Exercise details: Filter these entries, keeping only lines that hold the word "loop".

Dataset excerpts:
(** * Revenue forecast and retention engine of Solo_bot: a shallow embedding

    Source: [src/modules/revenue_forecast/db.py] and
    [src/modules/revenue_forecast/router.py].

    Conventions of the embedding.
    - Python [int] is [Z]; a nullable column or an optional argument is an
      [option].
    - Python [float] values (prices, probabilities, money) are exact
      rationals [Q]; equalities between computed floats are stated with
      [Qeq] ([==]) where the representation matters, so the rounding error
      of IEEE arithmetic is left out.
    - A Python [dict] is a [gmap], a [set] a [gset]; query results are lists.
    - Instants are [Z] milliseconds, both for [datetime] values and for the
      millisecond epochs derived from them with [timestamp() * 1000].
    - The database is a [Store] of plan, key and payment rows.  A query is a
      function of the store; its rows come in table order, which is one of
      the orders the database may return.  Functions that the source splits
      into a query and a loop over its rows keep the name of the source
      function and take the store (or the rows) instead of the session. *)

From Stdlib Require Import ZArith QArith Qminmax Lia.
From stdpp Require Import base option list gmap strings fin_maps.

Local Open Scope string_scope.
Local Open Scope Z_scope.

(** ** Python numerics *)

(** [round(n / d)] for a positive denominator: nearest integer, ties to the
    even neighbour (Python 3 [round] on a float). *)
Definition round_half_even_div (n d : Z) : Z :=
  let q := n / d in
  let r := n mod d in
  if 2 * r <? d then q
  else if d <? 2 * r then q + 1
  else if Z.even q then q else q + 1.

(** [round(x)] of a float [x]. *)
Definition py_round (x : Q) : Z :=
  round_half_even_div (Qnum x) (Zpos (Qden x)).

(** [max(a, b)] and [min(a, b)] of Python: the first argument is kept unless
    the second is strictly larger (resp. smaller). *)
Definition py_max (a b : Q) : Q := if Qle_bool b a then a else b.
Definition py_min (a b : Q) : Q := if Qle_bool a b then a else b.

(** ** Plan bucket classifier ([_bucket_plan], db.py) *)

(** [round((duration_days or 0) / 30) if duration_days else 0] *)
Definition months_of_duration (duration_days : option Z) : Z :=
  match duration_days with
  | None => 0
  | Some d => if d =? 0 then 0 else py_round (inject_Z d / 30)
  end.

(** [round((duration or 0) / 30) if duration else None] *)
Definition period_months_of (duration : option Z) : option Z :=
  match duration with
  | None => None
  | Some d => if d =? 0 then None else Some (py_round (inject_Z d / 30))
  end.

Definition canonical_codes : list string := ["1m"; "3m"; "12m"].

Definition bucket_of_months (months : Z) : string :=
  if months =? 1 then "1m"
  else if months =? 3 then "3m"
  else if (10 <=? months) && (months <=? 13) then "12m"
  else "other".

Definition _bucket_plan (group_code : option string) (duration_days : option Z)
  : string :=
  match group_code with
  | Some g =>
      if bool_decide (g ∈ canonical_codes) then g
      else bucket_of_months (months_of_duration duration_days)
  | None => bucket_of_months (months_of_duration duration_days)
  end.

(** ** Bucket grouping of the historical cohort query
    (the SQL text of [estimate_auto_renewal_probs]) *)

(** [x BETWEEN lo AND hi] *)
Definition sql_between (x lo hi : Z) : bool := (lo <=? x) && (x <=? hi).

(** CTE [plans]: [COALESCE(t.duration_days, 30) AS duration_days]. *)
Definition plans_duration_days (duration_days : option Z) : Z :=
  default 30 duration_days.

(** CTE [prepared]: the [CASE ... END AS bucket] over [duration_days]. *)
Definition prepared_bucket (duration_days : Z) : string :=
  if sql_between duration_days 25 40 then "1m"
  else if sql_between duration_days 80 100 then "3m"
  else if sql_between duration_days 360 390 then "12m"
  else "other".

(** The bucket the cohort query gives a subscription whose plan has the
    stored [duration_days]; the plan's [group_code] is selected but never
    enters the [CASE]. *)
Definition cohort_query_bucket (group_code : option string)
    (duration_days : option Z) : string :=
  prepared_bucket (plans_duration_days duration_days).


(** ** The relational store (read only)

    [tariffs.id] is the primary key of the plan table, so a [GROUP BY] over
    all selected plan columns has one group per joined plan. *)

Module Plan.
Record t := mk {
  id : Z;
  name : string;
  group_code : option string;
  duration_days : option Z;
  price_rub : option Z;
}.
End Plan.

Module Key.
Record t := mk {
  tg_id : Z;
  client_id : string;
  tariff_id : Z;
  expiry_time : Z;
  is_frozen : option bool;
  created_at : Z;
}.
End Key.

Module Payment.
Record t := mk {
  tg_id : Z;
  amount : option Q;
  status : string;
  created_at : Z;
}.
End Payment.

Record Store := {
  keys : list Key.t;
  plans : list Plan.t;
  payments : list Payment.t;
}.

(** The two policy switches read from [flags]. *)
Record Flags := {
  SKIP_FROZEN : bool;
  EXCLUDE_TRIALS : bool;
}.

Definition ms_per_day : Z := 86400000.

(** *** SQL three-valued conditions: [None] is NULL *)

Definition sql_or (a b : option bool) : option bool :=
  match a, b with
  | Some true, _ | _, Some true => Some true
  | Some false, Some false => Some false
  | _, _ => None
  end.

Definition sql_not (a : option bool) : option bool := negb <$> a.

(** [col = 'lit'] on a nullable text column. *)
Definition sql_eq_text (col : option string) (lit : string) : option bool :=
  (fun s => bool_decide (s = lit)) <$> col.

(** A [WHERE] clause keeps a row only when its condition is TRUE. *)
Definition sql_holds (c : option bool) : bool :=
  match c with Some true => true | _ => false end.

(** [~((group_code == "trial") | (coalesce(price_rub, 0) == 0))] *)
Definition not_trial (p : Plan.t) : bool :=
  sql_holds (sql_not (sql_or (sql_eq_text (Plan.group_code p) "trial")
                             (Some (default 0 (Plan.price_rub p) =? 0)))).

(** [is_frozen IS FALSE] *)
Definition is_false (b : option bool) : bool :=
  match b with Some false => true | _ => false end.

(** The policy filters appended to every cohort statement. *)
Definition policy_ok (flags : Flags) (k : Key.t) (p : Plan.t) : bool :=
  (if SKIP_FROZEN flags then is_false (Key.is_frozen k) else true)
  && (if EXCLUDE_TRIALS flags then not_trial p else true).

(** [expiry_time - coalesce(duration_days, 0) * 86400000] *)
Definition prev_expiry_ms (k : Key.t) (p : Plan.t) : Z :=
  Key.expiry_time k - default 0 (Plan.duration_days p) * ms_per_day.

Definition in_window (x start_ms end_ms : Z) : bool :=
  (start_ms <=? x) && (x <? end_ms).

(** [keys JOIN plans ON keys.tariff_id = plans.id] *)
Definition joined (st : Store) : list (Key.t * Plan.t) :=
  k ← keys st;
  p ← filter (fun p => Plan.id p = Key.tariff_id k) (plans st);
  [(k, p)].

(** *** Per-plan snapshots *)

Module Info.
Record t := mk {
  count : Z;
  price : Q;
  period_months : option Z;
  group_code : option string;
  bucket : string;
}.
End Info.

(** One grouped result row:
    [(_id, name, gcode, count, price, duration)]. *)
Definition plan_row : Type :=
  Z * string * option string * Z * option Z * option Z.

(** [SELECT plan columns, count(client_id) ... WHERE cond GROUP BY plan columns]:
    one row per plan that has at least one joined key passing [cond]. *)
Definition grouped_by_plan (st : Store) (cond : Key.t -> Plan.t -> bool)
  : list plan_row :=
  p ← plans st;
  let cnt := Z.of_nat (length (filter
               (fun k => Plan.id p = Key.tariff_id k /\ cond k p = true)
               (keys st))) in
  if 0 <? cnt
  then [(Plan.id p, Plan.name p, Plan.group_code p, cnt,
         Plan.price_rub p, Plan.duration_days p)]
  else [].

(** [float(price or 0.0)] *)
Definition float_or_zero (price : option Z) : Q := inject_Z (default 0 price).

Definition info_of_row (gcode : option string) (count : Z) (price : option Z)
    (duration : option Z) : Info.t :=
  Info.mk count (float_or_zero price) (period_months_of duration) gcode
          (_bucket_plan gcode duration).

Definition get_expiring_by_plan (st : Store) (start_ms end_ms : Z)
    (flags : Flags) : gmap string Info.t :=
  let result := grouped_by_plan st (fun k p =>
      in_window (Key.expiry_time k) start_ms end_ms && policy_ok flags k p) in
  foldl (fun data '(_id, name, gcode, count, price, duration) =>
           <[name := info_of_row gcode count price duration]> data)
        ∅ result.

(** Python truthiness of a nullable number. *)
Definition truthy_Z (x : option Z) : bool :=
  match x with Some v => negb (v =? 0) | None => false end.

(** The loop over [result_prev] that fills [prev_data]. *)
Definition prev_data_step (prev_data : gmap string Info.t) (row : plan_row)
  : gmap string Info.t :=
  let '(_id, name, gcode, count, price, duration) := row in
  match prev_data !! name with
  | None => <[name := info_of_row gcode count price duration]> prev_data
  | Some entry =>
      let price' :=
        if truthy_Z price && negb (Qeq_bool (float_or_zero price) (Info.price entry))
        then float_or_zero price else Info.price entry in
      <[name := Info.mk (Info.count entry + count) price'
                        (Info.period_months entry) (Info.group_code entry)
                        (Info.bucket entry)]> prev_data
  end.

Definition get_prev_data (st : Store) (start_ms end_ms : Z) (flags : Flags)
  : gmap string Info.t :=
  let result_prev := grouped_by_plan st (fun k p =>
      in_window (prev_expiry_ms k p) start_ms end_ms && policy_ok flags k p) in
  foldl prev_data_step ∅ result_prev.

(** Body of [for name, info in src.items()] in the merge. *)
Definition merge_step (name : string) (info : Info.t)
    (merged : gmap string Info.t) : gmap string Info.t :=
  match merged !! name with
  | None => <[name := info]> merged
  | Some e =>
      let price' := if Qeq_bool (Info.price info) 0 then Info.price e
                    else Info.price info in
      <[name := Info.mk (Info.count e + Info.count info) price'
                        (Info.period_months e) (Info.group_code e)
                        (Info.bucket e)]> merged
  end.

(** [for src in (current, prev_data): ...] *)
Definition merge_sources (current prev_data : gmap string Info.t)
  : gmap string Info.t :=
  map_fold merge_step (map_fold merge_step ∅ current) prev_data.

Definition get_baseline_expiring_by_plan (st : Store) (start_ms end_ms : Z)
    (flags : Flags) : gmap string Info.t :=
  let current := get_expiring_by_plan st start_ms end_ms flags in
  let prev_data := get_prev_data st start_ms end_ms flags in
  merge_sources current prev_data.

(** ** Renewal probability estimator
    (the loop after the query in [estimate_auto_renewal_probs]) *)

(** A result row [(bucket, cohort, renewed)] of the cohort query. *)
Definition cohort_row : Type := string * option Z * option Z.

Definition totals_init : gmap string (Z * Z) :=
  <["1m" := (0, 0)]> (<["3m" := (0, 0)]> (<["12m" := (0, 0)]>
    (<["other" := (0, 0)]> ∅))).

Definition totals_step (totals : gmap string (Z * Z)) (row : cohort_row)
  : gmap string (Z * Z) :=
  let '(bucket, cohort, renewed) := row in
  let c := default 0 cohort in
  let r := default 0 renewed in
  let '(C, R) := default (0, 0) (totals !! bucket) in
  <[bucket := (C + c, R + r)]> totals.

Definition aggregate_totals (rows : list cohort_row) : gmap string (Z * Z) :=
  foldl totals_step totals_init rows.

(** [p = (R + 1) / (C + 2) if C > 0 else 1.0], then
    [max(0.0, min(1.0, float(p)))]. *)
Definition smoothed_prob (CR : Z * Z) : Q :=
  let '(C, R) := CR in
  let p := if 0 <? C then (inject_Z (R + 1) / inject_Z (C + 2))%Q else 1%Q in
  py_max 0 (py_min 1 p).

Definition estimate_auto_renewal_probs (rows : list cohort_row)
  : gmap string Q :=
  smoothed_prob <$> aggregate_totals rows.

Task response:
      into a query and a loop over its rows keep the name of the source
(** The loop over [result_prev] that fills [prev_data]. *)
    (the loop after the query in [estimate_auto_renewal_probs]) *)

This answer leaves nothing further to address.